Lemma add_sample_data_once_witness :
  ∃ w1,
    perform add_sample_data (still (clock_at 739000 0)) one_student_world
      = (Returned (), w1) ∧
    files w1 = files one_student_world ∧
    attendance (db w1) = attendance (db one_student_world) ∧
    course_attendance (db w1) = course_attendance (db one_student_world) ∧
    students (db one_student_world) `prefix_of` students (db w1) ∧
    courses (db one_student_world) `prefix_of` courses (db w1) ∧
    (∀ c, c ∈ sample_courses →
          c.1.1.1 ∈ c_course_id <$> courses (db w1)) ∧
    (∀ s, s ∈ sample_students →
          s.1.1.1.1 ∈ s_student_id <$> students (db w1)) ∧
    perform add_sample_data (still (clock_at 739001 0)) w1
      = (Returned (), w1).
Proof.
  apply (add_sample_data_once (still (clock_at 739000 0))
           (still (clock_at 739001 0)) one_student_world).
  intros n. reflexivity.
Defined.
End SampleData.

Lemma set_db_db w : set_db (db w) w = w.
Proof. by destruct w. Qed.

Lemma students_deleted_all (l : list string) st :
  foldl (λ st i, student_deleted i st) st l
  = {| students := filter (λ s, s_student_id s ∉ l) (students st);
       courses := courses st;
       attendance := filter (λ a, a_student_id a ∉ l) (attendance st);
       course_attendance :=
         filter (λ r, ca_student_id r ∉ l) (course_attendance st);
       attendance_seq := attendance_seq st;
       course_attendance_seq := course_attendance_seq st |}.
Proof.
  revert st. induction l as [|i l IH]; intros st.
  - simpl. destruct st. simpl.
    f_equal; symmetry; apply filter_all; intros x _; apply not_elem_of_nil.
  - simpl. rewrite IH. unfold student_deleted. simpl.
    rewrite !list_filter_filter.
    f_equal; apply filter_iff; intros x; rewrite not_elem_of_cons; tauto.
Qed.

Lemma null_course_among_cons i l a :
  null_course_among l (null_course_where i a) = null_course_among (i :: l) a.
Proof.
  unfold null_course_among, null_course_where.
  destruct (a_course_id a) as [c|] eqn:Hc.
  - destruct (decide (c = i)) as [->|Hne].
    + rewrite (bool_decide_eq_true_2 (Some i = Some i)) by done. simpl.
      rewrite (bool_decide_eq_true_2 (i ∈ i :: l)) by left. done.
    + rewrite (bool_decide_eq_false_2 (Some c = Some i)) by congruence.
      rewrite Hc.
      destruct (decide (c ∈ l)) as [Hin|Hin].
      * rewrite (bool_decide_eq_true_2 (c ∈ l)) by done.
        by rewrite (bool_decide_eq_true_2 (c ∈ i :: l)) by (by right).
      * rewrite (bool_decide_eq_false_2 (c ∈ l)) by done.
        rewrite (bool_decide_eq_false_2 (c ∈ i :: l)); [done|].
        by intros [->|?]%elem_of_cons.
  - rewrite (bool_decide_eq_false_2 (None = Some i)) by done.
    by rewrite Hc.
Qed.

Lemma courses_deleted_all (l : list string) st :
  foldl (λ st i, course_deleted i st) st l
  = {| students := students st;
       courses := filter (λ c, c_course_id c ∉ l) (courses st);
       attendance := null_course_among l <$> attendance st;
       course_attendance :=
         filter (λ r, ca_course_id r ∉ l) (course_attendance st);
       attendance_seq := attendance_seq st;
       course_attendance_seq := course_attendance_seq st |}.
Proof.
  revert st. induction l as [|i l IH]; intros st.
  - simpl. destruct st. simpl. f_equal.
    + symmetry. apply filter_all. intros x _. apply not_elem_of_nil.
    + rewrite <- (list_fmap_id attendance0) at 1. apply list_fmap_ext.
      intros _ a _. unfold null_course_among.
      destruct (a_course_id a); [|done].
      by rewrite bool_decide_eq_false_2 by apply not_elem_of_nil.
    + symmetry. apply filter_all. intros x _. apply not_elem_of_nil.
  - simpl. rewrite IH. unfold course_deleted. simpl.
    rewrite !list_filter_filter, <- list_fmap_compose.
    f_equal.
    + apply filter_iff. intros x. rewrite not_elem_of_cons. tauto.
    + apply list_fmap_ext. intros _ a _. apply null_course_among_cons.
    + apply filter_iff. intros x. rewrite not_elem_of_cons. tauto.
Qed.

Section DeleteAll.
Import SmartAttendanceSystem.

Lemma delete_students_loop env (l : list student_row) s :
  calm env →
  for_each l (λ student,
    invoke (delete_student (s_student_id student)) ;+ pret ()) env s
  = (Returned (),
     {| world := set_db (foldl (λ st i, student_deleted i st) (db (world s))
                           (s_student_id <$> l)) (world s);
        calls_made := (calls_made s + length l)%nat |}).
Proof.
  intros Hc. revert s. induction l as [|x l IH]; intros s.
  - simpl. unfold pret. rewrite set_db_db. destruct s. simpl.
    do 2 f_equal. lia.
  - cbn [for_each]. unfold pbind at 1. unfold pbind at 1.
    unfold invoke at 1. rewrite Hc, run_delete_student. unfold pret at 1.
    rewrite IH. simpl. do 2 f_equal. lia.
Qed.

Lemma delete_courses_loop env (l : list course_row) s :
  calm env →
  for_each l (λ course,
    invoke (delete_course (c_course_id course)) ;+ pret ()) env s
  = (Returned (),
     {| world := set_db (foldl (λ st i, course_deleted i st) (db (world s))
                           (c_course_id <$> l)) (world s);
        calls_made := (calls_made s + length l)%nat |}).
Proof.
  intros Hc. revert s. induction l as [|x l IH]; intros s.
  - simpl. unfold pret. rewrite set_db_db. destruct s. simpl.
    do 2 f_equal. lia.
  - cbn [for_each]. unfold pbind at 1. unfold pbind at 1.
    unfold invoke at 1. rewrite Hc, run_delete_course. unfold pret at 1.
    rewrite IH. simpl. do 2 f_equal. lia.
Qed.

(** X18.  delete_all_data, confirmed with yes and without faults, empties
    students and courses, but not always attendance: the attendance rows of
    ids that have no students row stay (their reference to a deleted course
    set to NULL), and so do the course_attendance rows whose student and
    course both have no row.  attendance is empty afterwards exactly when
    every attendance row had a students row.  With any other answer nothing
    is called and nothing changes. *)
Theorem delete_all_data_keeps_orphans env w response :
  calm env →
  (response ≠ "yes" →
   perform (delete_all_data response) env w = (Returned (), w)) ∧
  ∃ w1,
    perform (delete_all_data "yes") env w = (Returned (), w1) ∧
    students (db w1) = [] ∧ courses (db w1) = [] ∧
    attendance (db w1)
      = null_course_among (c_course_id <$> courses (db w))
          <$> filter (λ a, a_student_id a
                           ∉ s_student_id <$> students (db w))
                (attendance (db w)) ∧
    course_attendance (db w1)
      = filter (λ r, (ca_course_id r ∉ c_course_id <$> courses (db w))
                     ∧ ca_student_id r ∉ s_student_id <$> students (db w))
          (course_attendance (db w)) ∧
    files w1 = files w ∧
    (attendance (db w1) = [] ↔
     ∀ a, a ∈ attendance (db w) →
          a_student_id a ∈ s_student_id <$> students (db w)).
Proof.
  intros Hc. split.
  { intros Hno. unfold perform, delete_all_data, ptry.
    by rewrite bool_decide_eq_false_2. }
  assert (Hs : ∀ x, x ∈ s_student_id <$> sql_select_all_students (db w)
                    ↔ x ∈ s_student_id <$> students (db w)).
  { intros x. unfold sql_select_all_students.
    by rewrite merge_sort_Permutation. }
  assert (Hcs : ∀ x, x ∈ c_course_id <$> sql_select_all_courses (db w)
                     ↔ x ∈ c_course_id <$> courses (db w)).
  { intros x. unfold sql_select_all_courses.
    by rewrite merge_sort_Permutation. }
  eexists. split.
  { unfold perform, delete_all_data, ptry.
    rewrite bool_decide_eq_true_2 by done.
    unfold pbind at 1. rewrite invoke_calm, run_get_all_students by done.
    unfold pbind at 1. rewrite delete_students_loop by done.
    unfold pbind at 1. rewrite invoke_calm, run_get_all_courses by done.
    rewrite delete_courses_loop by done. cbn [world db set_db]. done. }
  cbn [db set_db files world calls_made].
  rewrite students_deleted_all, courses_deleted_all. simpl.
  assert (Hatt :
    null_course_among (c_course_id <$> sql_select_all_courses (db w))
      <$> filter (λ a, a_student_id a
                       ∉ s_student_id <$> sql_select_all_students (db w))
            (attendance (db w))
    = null_course_among (c_course_id <$> courses (db w))
        <$> filter (λ a, a_student_id a ∉ s_student_id <$> students (db w))
              (attendance (db w))).
  { rewrite (filter_iff _ (λ a, a_student_id a
                                ∉ s_student_id <$> students (db w)))
      by (intros a; by rewrite Hs).
    apply list_fmap_ext. intros _ a _. unfold null_course_among.
    destruct (a_course_id a) as [c|]; [|done].
    by rewrite (bool_decide_ext _ _ (Hcs c)). }
  unfold sql_select_all_courses, sql_select_all_students in *.
  cbn [courses students] in *.
  split; [|split; [|split; [|split; [|split]]]].
  - apply filter_none. intros x Hx Hnot. apply Hnot, Hs.
    by apply list_elem_of_fmap_2.
  - apply filter_none. intros x Hx Hnot. apply Hnot, Hcs.
    by apply list_elem_of_fmap_2.
  - done.
  - rewrite list_filter_filter. apply filter_iff. intros r.
    by rewrite Hs, Hcs.
  - done.
  - rewrite Hatt. split.
    + intros Hnil%fmap_nil_inv a Ha.
      destruct (decide (a_student_id a ∈ s_student_id <$> students (db w)))
        as [|Hout]; [done|].
      by destruct (filter_nil_not_elem_of _ _ a Hnil Hout).
    + intros Hall. rewrite filter_none; [done|].
      intros a Ha Hout. by apply Hout, Hall.
Qed.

****************

▶ _TRY IT_
Starting at the first line of the records above, please copy each line exactly until you reach the line containing "courses := courses st;". Include that line and stop there.

▶ _REPLY TO THE EXERCISE_
Lemma add_sample_data_once_witness :
  ∃ w1,
    perform add_sample_data (still (clock_at 739000 0)) one_student_world
      = (Returned (), w1) ∧
    files w1 = files one_student_world ∧
    attendance (db w1) = attendance (db one_student_world) ∧
    course_attendance (db w1) = course_attendance (db one_student_world) ∧
    students (db one_student_world) `prefix_of` students (db w1) ∧
    courses (db one_student_world) `prefix_of` courses (db w1) ∧
    (∀ c, c ∈ sample_courses →
          c.1.1.1 ∈ c_course_id <$> courses (db w1)) ∧
    (∀ s, s ∈ sample_students →
          s.1.1.1.1 ∈ s_student_id <$> students (db w1)) ∧
    perform add_sample_data (still (clock_at 739001 0)) w1
      = (Returned (), w1).
Proof.
  apply (add_sample_data_once (still (clock_at 739000 0))
           (still (clock_at 739001 0)) one_student_world).
  intros n. reflexivity.
Defined.
End SampleData.

Lemma set_db_db w : set_db (db w) w = w.
Proof. by destruct w. Qed.

Lemma students_deleted_all (l : list string) st :
  foldl (λ st i, student_deleted i st) st l
  = {| students := filter (λ s, s_student_id s ∉ l) (students st);
       courses := courses st;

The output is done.